[Stored dataset items]
━━━━━━━━
(* ===== verification/RlcRxAm.v ===== *)
(** * The receiving side of an RLC AM entity ([lib/rlc/rlc_rx_am_entity.h] and [.cpp])

    The state variables of TS 38.322 section 7.1, the receiving window, t-Reassembly and t-StatusProhibit, the handling of
    received PDUs, and the status report that is built here and read by the transmitting side. A failed assertion, undefined
    behaviour and a loop that exceeds its fuel are [None]. *)
From S2P Require Import Prelude ByteCursor RlcConfig ByteBufferChain RlcAmPdu RlcAmStatusPdu RlcSegments SduWindow.
From S2P Require Import RlcRxBase.

(** [std::variant<byte_buffer_slice, segment_set_t>] *)
Inductive am_sdu_data := FullSdu (payload : list Z) | Segments (l : list segment).

(** [rlc_rx_am_sdu_info], without the time of arrival *)
Record rlc_rx_am_sdu_info := AmInfo {
  ai_fully_received : bool;
  ai_has_gap : bool;
  ai_sdu_data : am_sdu_data
}.

Definition rlc_rx_am_sdu_info_init : rlc_rx_am_sdu_info := AmInfo false false (FullSdu []).

(** [rlc_rx_am_state] *)
Record rlc_rx_am_state := AmSt {
  rx_next : Z;
  rx_next_status_trigger : Z;
  rx_highest_status : Z;
  rx_next_highest : Z
}.

(** The status report buffers and flags that the receiving and the transmitting side share. The three pointers into
    [status_buf] always differ; an exchange of pointers is an exchange of the reports. [prohibit_deferred] is the task that
    [get_status_pdu] hands to the executor to start t-StatusProhibit. *)
Record am_status_exchange := AmStatusExchange {
  do_status : bool;
  status_owned_by_writer : rlc_am_status_pdu;
  status_for_exchange : rlc_am_status_pdu;
  status_owned_by_reader : rlc_am_status_pdu;
  status_report_size : Z;
  status_prohibit_timer_is_running : bool;
  prohibit_deferred : bool;
  status_prohibit_timer : bool
}.

Section entity.
Context {W : Type} `{SduWindow rlc_rx_am_sdu_info W}.

(** [rlc_rx_am_entity]; [am_reassembly_timer] tells whether t-Reassembly is running. *)
Record rlc_rx_am_entity := AmRx {
  ar_sn_size : rlc_am_sn_size;
  t_status_prohibit : Z;
  max_nof_sn_per_status_report : Z;
  st : rlc_rx_am_state;
  am_rx_window : W;
  am_reassembly_timer : bool;
  status : am_status_exchange
}.

Definition am_mod (e : rlc_rx_am_entity) : Z := cardinality (am_sn_to_number (ar_sn_size e)).
Definition am_window_size (e : rlc_rx_am_entity) : Z := window_size (am_sn_to_number (ar_sn_size e)).

(** The constructor. The assertions on [cfg.max_sn_per_status] are [None]. *)
Definition am_rx_new (sn_size : rlc_am_sn_size) (t_prohibit : Z) (max_sn_per_status : option Z) (w : W)
  : option rlc_rx_am_entity :=
  let size := window_size (am_sn_to_number sn_size) in
  max_nof ← match max_sn_per_status with
            | Some n => if (n <=? size) && (0 <? n) then Some n else None
            | None => Some size
            end;
  let s := AmSt 0 0 0 0 in
  let init := set_ack_sn (rx_next_highest s) (status_pdu_new sn_size) in
  Some (AmRx sn_size t_prohibit max_nof s w false
          (AmStatusExchange false (status_pdu_new sn_size) init (status_pdu_new sn_size) (packed_size init) false false false)).

Definition am_set_st (s : rlc_rx_am_state) (e : rlc_rx_am_entity) : rlc_rx_am_entity :=
  AmRx (ar_sn_size e) (t_status_prohibit e) (max_nof_sn_per_status_report e) s (am_rx_window e) (am_reassembly_timer e) (status e).
Definition am_set_window (w : W) (e : rlc_rx_am_entity) : rlc_rx_am_entity :=
  AmRx (ar_sn_size e) (t_status_prohibit e) (max_nof_sn_per_status_report e) (st e) w (am_reassembly_timer e) (status e).
Definition am_set_timer (trigger : Z) (b : bool) (e : rlc_rx_am_entity) : rlc_rx_am_entity :=
  AmRx (ar_sn_size e) (t_status_prohibit e) (max_nof_sn_per_status_report e)
    (AmSt (rx_next (st e)) trigger (rx_highest_status (st e)) (rx_next_highest (st e))) (am_rx_window e) b (status e).
Definition am_set_status (s : am_status_exchange) (e : rlc_rx_am_entity) : rlc_rx_am_entity :=
  AmRx (ar_sn_size e) (t_status_prohibit e) (max_nof_sn_per_status_report e) (st e) (am_rx_window e) (am_reassembly_timer e) s.
Definition set_rx_next (sn : Z) (s : rlc_rx_am_state) : rlc_rx_am_state :=
  AmSt sn (rx_next_status_trigger s) (rx_highest_status s) (rx_next_highest s).
Definition set_rx_highest_status (sn : Z) (s : rlc_rx_am_state) : rlc_rx_am_state :=
  AmSt (rx_next s) (rx_next_status_trigger s) sn (rx_next_highest s).
Definition set_rx_next_highest (sn : Z) (s : rlc_rx_am_state) : rlc_rx_am_state :=
  AmSt (rx_next s) (rx_next_status_trigger s) (rx_highest_status s) sn.

Definition am_rx_mod_base (e : rlc_rx_am_entity) (sn : Z) : Z := u32 (sn - rx_next (st e)) mod am_mod e.
Definition inside_rx_window (e : rlc_rx_am_entity) (sn : Z) : bool := am_rx_mod_base e sn <? am_window_size e.
Definition valid_ack_sn (e : rlc_rx_am_entity) (sn : Z) : bool :=
  (0 <? am_rx_mod_base e sn) && (am_rx_mod_base e sn <=? am_window_size e).

(** ** Storing and reassembling *)

(** [update_segment_inventory] *)
Definition am_update_segment_inventory (rx_sdu : rlc_rx_am_sdu_info) : option rlc_rx_am_sdu_info :=
  match ai_sdu_data rx_sdu with
  | FullSdu _ => None
  | Segments l => let '(gap, full) := segment_inventory l in Some (AmInfo full gap (Segments l))
  end.

(** [store_segment] *)
Definition am_store_segment (sdu_info : rlc_rx_am_sdu_info) (new_segment : segment) : bool * rlc_rx_am_sdu_info :=
  let segments := match ai_sdu_data sdu_info with FullSdu _ => [] | Segments l => l end in
  let '(stored, l) := store_segment segments new_segment in
  (stored, AmInfo (ai_fully_received sdu_info) (ai_has_gap sdu_info) (Segments l)).

(** [reassemble_sdu] *)
Definition am_reassemble_sdu (block : bool) (max : nat) (sdu_info : rlc_rx_am_sdu_info) : option byte_buffer_chain :=
  if negb (ai_fully_received sdu_info) then None else
  sdu ← chain_create block max;
  match ai_sdu_data sdu_info with
  | FullSdu payload => let '(ok, sdu) := chain_append payload sdu in if ok then Some sdu else None
  | Segments l => chain_segments l sdu
  end.

(** The common start of [handle_full_data_sdu] and [handle_segment_data_sdu]: the SN is added unless it is present. *)
Definition am_get_or_add (sn : Z) (w : W) : option (bool * W) :=
  if has_sn w sn then Some (true, w) else add_sn w sn.

(** [handle_full_data_sdu] *)
Definition am_handle_full_data_sdu (header : rlc_am_pdu_header) (payload : list Z) (e : rlc_rx_am_entity)
  : option (bool * rlc_rx_am_entity * list rx_event) :=
  if negb (bool_decide (h_si header = full_sdu)) then Some (false, e, []) else
  '(ok, w) ← am_get_or_add (h_sn header) (am_rx_window e);
  if negb ok then Some (false, am_set_window w e, [AddLost 1]) else
  rx_sdu ← win_get w (h_sn header);
  w ← win_put w (h_sn header) (AmInfo true false (FullSdu payload));
  Some (true, am_set_window w e, []).

(** [handle_segment_data_sdu] *)
Definition am_handle_segment_data_sdu (header : rlc_am_pdu_header) (payload : list Z) (e : rlc_rx_am_entity)
  : option (bool * rlc_rx_am_entity * list rx_event) :=
  if bool_decide (h_si header = full_sdu) then Some (false, e, []) else
  '(ok, w) ← am_get_or_add (h_sn header) (am_rx_window e);
  if negb ok then Some (false, am_set_window w e, [AddLost 1]) else
  rx_sdu ← win_get w (h_sn header);
  let '(stored, rx_sdu) := am_store_segment rx_sdu (Seg (h_si header) (h_so header) payload) in
  rx_sdu ← am_update_segment_inventory rx_sdu;
  w ← win_put w (h_sn header) rx_sdu;
  Some (stored, am_set_window w e, []).

(** ** The status report *)

(** [push_nack] and the assertion that follows it *)
Definition push_checked_nack (nack : rlc_am_status_nack) (s : rlc_am_status_pdu) : option rlc_am_status_pdu :=
  let s := push_nack nack s in
  if so_end nack <? so_start nack then None else Some s.

(** A NACK with segment offsets; the other fields as the default constructor leaves them. *)
Definition so_nack (sn start last : Z) : rlc_am_status_nack :=
  Nack sn true start last (has_nack_range nack_init) (nack_range nack_init).

(** The [for] loop over the segments of an incomplete SDU: the report, [last_so] and [have_last_segment] *)
Fixpoint nack_segments (sn : Z) (l : list segment) (last_so : Z) (have_last : bool) (s : rlc_am_status_pdu)
  : option (rlc_am_status_pdu * Z * bool) :=
  match l with
  | [] => Some (s, last_so, have_last)
  | segm :: rest =>
      s ← (if negb (sg_so segm =? last_so) then push_checked_nack (so_nack sn (u16 last_so) (u16 (sg_so segm - 1))) s
           else Some s);
      let have_last := match sg_si segm with last_segment => true | _ => have_last end in
      nack_segments sn rest (u32 (sg_so segm + sg_len segm)) have_last s
  end.

(** The body of the NACK loop of [refresh_status_report] for one SN *)
Definition nack_sdu (w : W) (i : Z) (s : rlc_am_status_pdu) : option rlc_am_status_pdu :=
  full ← win_flag ai_fully_received w i;
  if (full : bool) then Some s
  else if negb (has_sn w i) then
    Some (push_nack (Nack i false (so_start nack_init) (so_end nack_init) (has_nack_range nack_init) (nack_range nack_init)) s)
  else
    rx_sdu ← win_get w i;
    match ai_sdu_data rx_sdu with
    | FullSdu _ => None
    | Segments l =>
        '(s, last_so, have_last) ← nack_segments i l 0 false s;
        if negb (have_last : bool) then push_checked_nack (so_nack i (u16 last_so) so_end_of_sdu) s else Some s
    end.

(** The NACK loop *)
Fixpoint nack_loop (fuel : nat) (mb : Z -> Z) (stop_sn md i : Z) (w : W) (s : rlc_am_status_pdu)
  : option rlc_am_status_pdu :=
  if mb i <? mb stop_sn then
    match fuel with
    | O => None
    | S fuel => s ← nack_sdu w i s; nack_loop fuel mb stop_sn md ((i + 1) mod md) w s
    end
  else Some s.

Definition am_fuel (e : rlc_rx_am_entity) : nat := Z.to_nat (am_mod e).

(** [store_status_report] *)
Definition store_status_report (x : am_status_exchange) : am_status_exchange :=
  AmStatusExchange (do_status x) (status_for_exchange x) (status_owned_by_writer x) (status_owned_by_reader x)
    (packed_size (status_owned_by_writer x)) (status_prohibit_timer_is_running x) (prohibit_deferred x) (status_prohibit_timer x).

Definition set_writer (s : rlc_am_status_pdu) (x : am_status_exchange) : am_status_exchange :=
  AmStatusExchange (do_status x) s (status_for_exchange x) (status_owned_by_reader x) (status_report_size x)
    (status_prohibit_timer_is_running x) (prohibit_deferred x) (status_prohibit_timer x).
Definition set_do_status (b : bool) (x : am_status_exchange) : am_status_exchange :=
  AmStatusExchange b (status_owned_by_writer x) (status_for_exchange x) (status_owned_by_reader x) (status_report_size x)
    (status_prohibit_timer_is_running x) (prohibit_deferred x) (status_prohibit_timer x).
Definition set_prohibit (flag deferred timer : bool) (x : am_status_exchange) : am_status_exchange :=
  AmStatusExchange (do_status x) (status_owned_by_writer x) (status_for_exchange x) (status_owned_by_reader x)
    (status_report_size x) flag deferred timer.

(** The SN up to which the report goes *)
Definition status_stop_sn (e : rlc_rx_am_entity) : Z :=
  let limit := u32 (rx_next (st e) + max_nof_sn_per_status_report e) mod am_mod e in
  if am_rx_mod_base e limit <? am_rx_mod_base e (rx_highest_status (st e)) then limit else rx_highest_status (st e).

(** [refresh_status_report] *)
Definition refresh_status_report (e : rlc_rx_am_entity) : option rlc_rx_am_entity :=
  let stop_sn := status_stop_sn e in
  s ← nack_loop (am_fuel e) (am_rx_mod_base e) stop_sn (am_mod e) (rx_next (st e)) (am_rx_window e)
        (reset (status_owned_by_writer (status e)));
  Some (am_set_status (store_status_report (set_writer (set_ack_sn stop_sn s) (status e))) e).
━━━━━━━━
▶ What is being asked
Copy the records above exactly, beginning at the line that contains "AmSt sn (rx_next_status_trigger" and stopping after the line that contains "let segments := match".

▶ Response to the exercise
  AmSt sn (rx_next_status_trigger s) (rx_highest_status s) (rx_next_highest s).
Definition set_rx_highest_status (sn : Z) (s : rlc_rx_am_state) : rlc_rx_am_state :=
  AmSt (rx_next s) (rx_next_status_trigger s) sn (rx_next_highest s).
Definition set_rx_next_highest (sn : Z) (s : rlc_rx_am_state) : rlc_rx_am_state :=
  AmSt (rx_next s) (rx_next_status_trigger s) (rx_highest_status s) sn.

Definition am_rx_mod_base (e : rlc_rx_am_entity) (sn : Z) : Z := u32 (sn - rx_next (st e)) mod am_mod e.
Definition inside_rx_window (e : rlc_rx_am_entity) (sn : Z) : bool := am_rx_mod_base e sn <? am_window_size e.
Definition valid_ack_sn (e : rlc_rx_am_entity) (sn : Z) : bool :=
  (0 <? am_rx_mod_base e sn) && (am_rx_mod_base e sn <=? am_window_size e).

(** ** Storing and reassembling *)

(** [update_segment_inventory] *)
Definition am_update_segment_inventory (rx_sdu : rlc_rx_am_sdu_info) : option rlc_rx_am_sdu_info :=
  match ai_sdu_data rx_sdu with
  | FullSdu _ => None
  | Segments l => let '(gap, full) := segment_inventory l in Some (AmInfo full gap (Segments l))
  end.

(** [store_segment] *)
Definition am_store_segment (sdu_info : rlc_rx_am_sdu_info) (new_segment : segment) : bool * rlc_rx_am_sdu_info :=
  let segments := match ai_sdu_data sdu_info with FullSdu _ => [] | Segments l => l end in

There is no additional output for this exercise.